Амбивалентная природа Диониса стирает различие между полами, а дионисийские мистерии, с их стремлением через неистовое буйство жизни достичь единения со всей живой природой, рушат все привычные модели упорядоченной иерархии, в которой род людской является венцом творения. Они нивелируют также и социальные, и политические структуры. По словам Ницше, «общество и государство, и вообще все обычные связи между людьми уступают место переполняющему чувству единения, ведущему назад — к истинному сердцу природы». Анархический аспект дионисийских торжеств подводит к другой теме, которую Октавий старательно муссирует: Антоний, в противовес герою Энею, забыл все свои обязанности перед семьёй и обществом и потерял чувство политической ответственности, стоило ему оказаться в этой неведомой, забытой богом Александрии. Сразу после встречи с Клеопатрой, как говорит Аппиан, «интерес Антония к общественной жизни пошёл на убыль». Плутарх пишет: «В Александрии он вёл жизнь мальчишки-бездельника и за пустыми забавами растрачивал и проматывал самое драгоценное... достояние — время». Игнорируя совершенно очевидный факт, что оба — и Клеопатра, и Антоний — были весьма честолюбивы и энергично участвовали как раз в политике, они обвинялись (как дионисийская пара) в полном отсутствии связи с социальной жизнью. Для римского аполлонистического мышления это звучало как угроза и было абсолютно неприемлемо. Недаром Октавий с гордостью говорит, что Аполлон — его идеал. В то же время дионисийские черты придавали истории Антония и Клеопатры особую привлекательность. У аполлонистического типа, полного чувства долга, обязательности и умеренности во всём, дионисийская лёгкость и бесшабашность вызывала чувство подспудной зависти, хотя безусловно, что цель дионисийских мистерий — полное растворение личности, потеря личностного я — приводила приверженцев Аполлона в крайний ужас.
Идеи, связанные с культом Диониса, старательно подавлялись, хотя до конца изжить их не удалось. Придя к власти, Октавий сжёг две тысячи книг. На этих кострах он мог уничтожить произведения своих противников, но не мифологическую связь, которая, хотя и неумышленно (поскольку Клеопатра и Антоний, вне всяких сомнений, намеревались прожить длинную и славную жизнь и ни в коей мере не предполагали идентифицироваться с трагическим аспектом умирающего Диониса), подтверждается их судьбой.
Мифотворчество Клеопатры охватывало не только её саму и партнёра, но и их детей. Во время александрийских донаций её пропагандистские ухищрения получили дальнейшее развитие.
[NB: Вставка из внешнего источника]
(* ===== verification/ServiceSafety.v ===== *)
(** * The selection of the sandbox service: what a selected service was selected for

    Every theorem is about all runs of the selection, with arbitrary answers: a fact
    "[seen e r tr]" says that the call [e] was made in the run [tr] and answered [r]. *)

From stdpp Require Import base gmap list strings.
From S2P Require Import Prelude GoStrings Rows RunnerModel RunnerStore AccountModel AccountStore Sponsorship Catalog Program Trace ServerCalls ServiceSelection.
From Stdlib Require Import Ascii.

Abbreviation trace := (list (answered scall)).

Definition seen {R} (e : scall R) (r : R) (tr : trace) : Prop := Answered e r ∈ tr.

Lemma seen_mono {R} (e : scall R) r tr tr' : tr ⊆ tr' -> seen e r tr -> seen e r tr'.
Proof. intros H1 H2. by apply H1. Qed.

(** Closes [Answered e r ∈ tr] and inclusions of concatenated runs. *)
Ltac in_trace_or := first [reflexivity | assumption | left; in_trace_or | right; in_trace_or].
Ltac in_trace := unfold seen in *; rewrite ?elem_of_app, ?elem_of_cons, ?elem_of_nil; in_trace_or.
На торжество, согласно Плутарху, в александрийском гимнасии собралась огромная толпа. Антоний и Клеопатра, одетая в священное одеяние Изиды, сидели на серебряном возвышении на золотых тронах. Детям также были поставлены троны поменьше. Антоний объявил своего сына Александра царём Армении и Мидии. Девятилетнего «Александра Антоний вывел в полном индийском уборе», с императорской тиарой на голове, украшенной гребнем из павлиньих перьев. За этим последовало появление младшего сына Антония и Клеопатры — Птолемея Филадельфа. Ребёнок, которому только что исполнилось два года, был наряжен в королевский убор македонян — сапоги, короткий плащ и широкополую шляпу, украшенную диадемой. Именно на этой церемонии Клеопатра впервые была провозглашена «царицей царей». Живая картина, которую они собой являли, подтверждала их новые титулы. Клеопатра в одеянии Изиды — богиня, которая властвует над всеми смертными монархами. Новоиспечённые дети-короли на маленьких тронах, стоящих вокруг большого, — прекрасная иллюстрация субординации земных королевств по отношению к небесному царству. Картина, достойная кисти художника Возрождения, где какой-нибудь мирской властитель преклоняет колени, протягивая младенцу Иисусу уменьшенную модель своего города или княжества. Смысл сей представленной на обозрение публики картины был совершенно прозрачен и не вызвал сомнений ни у кого, даже у римлян. Рим был скандализирован самонадеянностью Клеопатры, присвоившей себе прерогативы небесной власти.
Имена детей тоже сыграли свою роль в спектакле. Когда Клеопатра воссоединилась с Антонием в 37 году до н. э., он впервые увидел своих трёхлетних близнецов. Тогда и близнецы, и новорождённое дитя получили имена. Как раз на этой встрече Антоний отдал Клеопатре территории в Малой Азии и Финикии, что было началом к долгому пути восстановления бывших владений Птолемидов. Империя Птолемидов переживала расцвет в III веке до н. э. при Птолемее II Филадельфе. Именно в его честь Клеопатра назвала новорождённого. И появление малыша Птолемея Филадельфа на публике в македонском плаще было явным намёком на стремление Клеопатры вернуть империи её былое величие.